The fashion industry has always been driven by the constant change in trends. Some last longer than others. Some become a movement. All can be predicted more than a year in advance by some of the most influential and powerful trend forecasting companies across the world. This process begs to ask the question: are these services creating or spotting the trends?
Trend forecasting companies span across all industries including interior design, architecture, food and automotive; in one word they cover everything. So if major industry competitors are all subscribing are there really trends?
Pantone specialists are entitled appropriately “cool hunters.” Companies like WGSN and Pantone are great references for designers. They provide inspiration for the fast paced industry where one wrong colour choice means thousands of dollars in lost profit. They provide a range of colour ideas that the designer can choose from and interpret. They still allow flexibility and creativity to thrive in the fashion industry. They go to the streets in over 100 cities worldwide to see what people have pulled and paired together. They seek out up-and-coming artists, travel destinations and world events that may inspire the latest runway collections.
With trend companies going to greater lengths and investors forcing designers to follow colour trends as a means of success, does all of this pressure force designer to conform? Linda Lundström, who you may know as a George Brown faculty member, adopted an acclaimed forecasting company when her company was bought out by Eleventh Floor. She explained in her draping class that she had never used trend forecasting services before while working on her label, but adopted them into her process. She continued to say that while the services create the pallets, designers are free to interpret them for different target markets.
The issue also becomes apparent with the overall cost to access these services ringing in well into the thousands of dollars. Smaller designers don’t find it in their budgets to afford these services and are therefore left behind. Luckily in the modern world, careful studying of street-style blogs and world events can provide the inspiration for free. The photographers that take to the streets each day provide the perfect representation of what the world is wearing- vintage or new. Designers in Toronto who belong to the Toronto Fashion Incubator can access seminars held by Pantone and have constant access to the books they publish. With the membership and fee for the seminar reaching just over 100$ smaller companies can afford to attend.
The need for trends and new products to constantly flood retail stores means that these companies are essential in keeping the market going. They provide information on new innovations from around the world and ideas on advertising and packaging to bring the final product to the consumer. Customized consultations are also available for designers. The companies filter through the trends and provide only details on the key details relevant for the price point and target market. In such an artistic and creative industry such direction is an asset to the artist. Allowing the designer to efficiently design a line for each fashion week or retail season means a major increase in profit and satisfied investors.
Consumers can take these companies as an advantage. Since there are so many companies making similar garments, style can be achieved at any price point. Of course the fabrics and the details may not be the same, but the colour pallet and the silhouettes are so similar that it makes dressing on a budget easier for the mass market. For designers it becomes an advantage because some advertisements are more easily obtained through magazine editorials. Since their garments can coincide with other designers who have chosen similar styling, magazines get to showcase several pieces cohesively.

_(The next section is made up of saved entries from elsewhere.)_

(** The per-step outputs of a scan, stacked leaf by leaf. *)
Definition stack (ts : list (Trans list)) : Trans list2 :=
  {| done := map done ts;
     action := map action ts;
     value := map value ts;
     reward := map reward ts;
     log_prob := map log_prob ts;
     obs := map obs ts;
     info := map info ts;
     neg_logp_pop_new := map neg_logp_pop_new ts;
     orig_reward := map orig_reward ts;
     shaped_reward := map shaped_reward ts;
     entropy_pop_delta := map entropy_pop_delta ts;
     neg_logp_pop_delta := map neg_logp_pop_delta ts |}.

(** The slices along the leading axis (of length [n]) a scan iterates over. *)
Definition unstack (n : nat) (batch : Trans list2 * list2 R * list2 R)
  : list (Trans list * list R * list R) :=
  map (fun i => @batch_map list2 list (fun A x => nth i x []) batch) (seq 0 n).

(** [TrainState.apply_gradients] with
    [tx = chain(clip_by_global_norm, adam(learning_rate=linear_schedule))]. *)
Definition apply_gradients (config : TrainConfig) (train_state : PopulationTrainState)
    (grads : Grads) : M PopulationTrainState :=
  let '(count, moments) := opt_state train_state in
  let learning_rate := linear_schedule config count in
  let '(new_params, new_moments) :=
    tx_update config learning_rate grads moments (params train_state) in
  _ ← emit (EvGradUpdate learning_rate);
  mret {| step := step train_state + 1;
          params := new_params;
          opt_state := ((count + 1)%Z, new_moments);
          population := population train_state;
          other_agent_idcs := other_agent_idcs train_state;
          curr_agent_idx := curr_agent_idx train_state |}.

Definition _update_minbatch (config : TrainConfig) (train_state : PopulationTrainState)
    (batch_info : Trans list * list R * list R) : M (PopulationTrainState * R) :=
  let '(total_loss, grads) :=
    value_and_grad_loss config (params train_state) batch_info in
  train_state ← apply_gradients config train_state grads;
  mret (train_state, total_loss).

Definition UpdateState : Type :=
  PopulationTrainState * list (Trans list) * list2 R * list2 R * Key.

(** The lines of [_update_epoch] between the assertion and the scan: the
    batch is flattened, reordered by a fresh permutation and cut into
    [num_minibatches] rows ([num_minibatches] taken to be positive:
    [jnp.reshape] refuses a negative dimension). *)
Definition make_minibatches (config : TrainConfig) (_rng : Key) (batch_size : Z)
    (batch : Trans list2 * list2 R * list2 R) : Trans list2 * list2 R * list2 R :=
  let permutation := random_permutation _rng (Z.to_nat batch_size) in
  let batch := @batch_map list2 list (fun A x => concat x) batch in
  let shuffled_batch :=
    @batch_map list list (fun A x => jnp_take0 x permutation) batch in
  let minibatches :=
    @batch_map list list2
      (fun A x => reshape_rows (Z.to_nat (num_minibatches config)) x) shuffled_batch in
  minibatches.

(** [_update_epoch]. The body of its scan over the minibatches,
    [_update_minbatch], raises nothing, so that scan is the plain [scanM]. *)
Definition _update_epoch (config : TrainConfig) (update_state : UpdateState)
    (unused : unit) : M (UpdateState * list R) :=
  let '(train_state, traj_batch, advantages, targets, rng) := update_state in
  let '(rng, _rng) := random_split rng in
  let batch_size := (minibatch_size config * num_minibatches config)%Z in
  _ ← assert_ (batch_size =? num_steps config * num_actors config)%Z;
  let batch := (stack traj_batch, advantages, targets) in
  let minibatches := make_minibatches config _rng batch_size batch in
  '(train_state, total_loss) ←
    scanM (_update_minbatch config) train_state
          (unstack (Z.to_nat (num_minibatches config)) minibatches);
  mret ((train_state, traj_batch, advantages, targets, rng), total_loss).

(** Only the exceptions of [m]: what tracing a function body does. *)
Definition traced {A : Type} (m : M A) : M unit := fun log =>
  match m log with
  | (Ok _, _) => (Ok tt, log)
  | (Raise e, _) => (Raise e, log)
  end.

(** [jax.lax.scan(f, init, None, length)]: the body is traced once on the
    initial carry, whatever the length, and then iterated. *)
Definition lax_scan {C Y : Type} (f : C -> unit -> M (C * Y)) (init : C) (length : Z)
  : M (C * list Y) :=
  _ ← traced (f init tt);
  scanM f init (replicate (Z.to_nat length) tt).

Definition mean_R (l : list R) : R := (sum_R l / INR (length l))%R.

(** [x.sum(axis=0)] for [x] of shape [(length x, cols)]. *)
Definition sum_axis0 (cols : nat) (x : list2 R) : list R :=
  map (fun j => sum_R (map (fun row => nth j row 0%R) x)) (seq 0 cols).

(** [_update_step] of [make_update_fn]; the means of the wrapper's episode
    statistics and the [wandb] callback are logging only and left out.
    [metric["env_step"]] is a 32-bit product like [current_timestep]. *)
Definition _update_step (config : TrainConfig) (runner_state : RunnerState)
  : M (RunnerState * Metric) :=
  (* COLLECT TRAJECTORIES *)
  '(runner_state, traj_batch) ←
    lax_scan (_env_step config) runner_state (num_steps config);
  (* CALCULATE ADVANTAGE *)
  let '(train_state, env_state, last_obs, update_step, rng) := runner_state in
  let last_obs_batch := batchify last_obs in
  let '(_, last_val) := network_apply (params train_state) last_obs_batch in
  let '(advantages, targets) := _calculate_gae config traj_batch last_val in
  (* UPDATE NETWORK *)
  let update_state : UpdateState :=
    (train_state, traj_batch, advantages, targets, rng) in
  '(update_state, loss_info) ←
    lax_scan (_update_epoch config) update_state (update_epochs config);
  let '(train_state, _, _, _, rng) := update_state in
  let update_step := (update_step + 1)%Z in
  let n_actors := Z.to_nat (num_actors config) in
  let metric :=
    {| m_update_step := update_step;
       m_env_step := wrap_int32 (update_step * num_steps config * num_envs config);
       m_neg_logp_pop_new := mean_R (concat (map neg_logp_pop_new traj_batch));
       m_entropy_pop_delta := mean_R (concat (map entropy_pop_delta traj_batch));
       m_neg_logp_pop_delta := mean_R (concat (map neg_logp_pop_delta traj_batch));
       m_orig_reward :=
         (mean_R (sum_axis0 n_actors (map orig_reward traj_batch)) / 2)%R;
       m_shaped_reward :=
         mean_R (sum_axis0 n_actors (map shaped_reward traj_batch)) |} in
  mret ((train_state, env_state, last_obs, update_step, rng), metric).

(** ** The training loop *)

(** [int(jax.random.choice(key, a))]: an empty [a] is rejected. *)
Definition jax_random_choice (key : Key) (a : list nat) : M nat :=
  match a with
  | [] => raise ValueError
  | _ => mret (random_choice key a)
  end.

(** [all_agent_idcs[all_agent_idcs != idx]]. *)
Definition other_indices (all_agent_idcs : list nat) (idx : nat) : list nat :=
  filter (fun j => j ≠ idx) all_agent_idcs.

(** The loop filling [a_jnp_dict]. *)
Definition init_population (config : TrainConfig) (rng : Key) : Key * gmap nat Params :=
  foldl (fun (st : Key * gmap nat Params) i =>
           let '(rng, a_jnp_dict) := st in
           let '(rng, _rng_a) := random_split rng in
           (rng, <[i := network_init _rng_a]> a_jnp_dict))
        (rng, ∅) (range (population_size config)).

(** The checkpoint block at the end of an iteration: the evaluation rollout
    and the pickling of every member are one event each. *)
Definition checkpoint (config : TrainConfig) (train_state : PopulationTrainState)
    (i : nat) : M unit :=
  if (checkpoint_freq config =? 0)%Z then raise ZeroDivisionError
  else if ((Z.of_nat i mod checkpoint_freq config =? 0)%Z && negb (i =? 0)%nat)%bool
  then foldM (fun (_ : unit) p =>
                _ ← getitem (population train_state) p;
                emit (EvCheckpoint i p))
             tt (range (population_size config))
  else mret tt.

(** [(key, runner_state, old_param_idx, metric)]; [metric] is unbound before
    the first iteration. *)
Definition LoopState : Type := Key * RunnerState * nat * option Metric.

(** The body of [for i in range(config.num_updates)]. *)
Definition train_iteration (config : TrainConfig) (all_agent_idcs : list nat)
    (st : LoopState) (i : nat) : M LoopState :=
  let '(key, runner_state, old_param_idx, _) := st in
  let '(key, _key) := random_split key in
  '(runner_state, metric) ← jit (_update_step config runner_state);
  let '(train_state, env_state, last_obs, update_step, rng) := runner_state in
  (* Now we need to update the population with the newly trained agent *)
  new_param_idx ← jax_random_choice _key all_agent_idcs;
  let population := population train_state in
  new_params_to_train ← getitem population new_param_idx;
  let population := <[old_param_idx := params train_state]> population in
  _ ← emit (EvCheckout new_param_idx);
  let train_state :=
    {| step := step train_state;
       params := new_params_to_train;
       opt_state := opt_state train_state;
       population := population;
       other_agent_idcs := other_indices all_agent_idcs new_param_idx;
       curr_agent_idx := new_param_idx |} in
  let runner_state : RunnerState :=
    (train_state, env_state, last_obs, update_step, rng) in
  let old_param_idx := new_param_idx in
  _ ← checkpoint config train_state i;
  mret (key, runner_state, old_param_idx, Some metric).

With the fashion industry being the multi-billion dollar business that it is, the bottom line remains the essential ingredient in major decisions. If one decides to forego using the services of cool-hunters than one risks a design flop known to investors as an expense not lightly taken.
So the question still remains; do trend forecasting companies hurt or help the creative process? With the industry being so business-focused and the consumer empowered by the market’s saturation, any business decision that minimizes the risk of poor design choices is a no-brainer. It’s not to say that a well chosen pallet and fabric choice based on a solid inspiration can’t just as easily succeed. But with colour names like: orchid hush and quarry how can you not find inspiration in these services.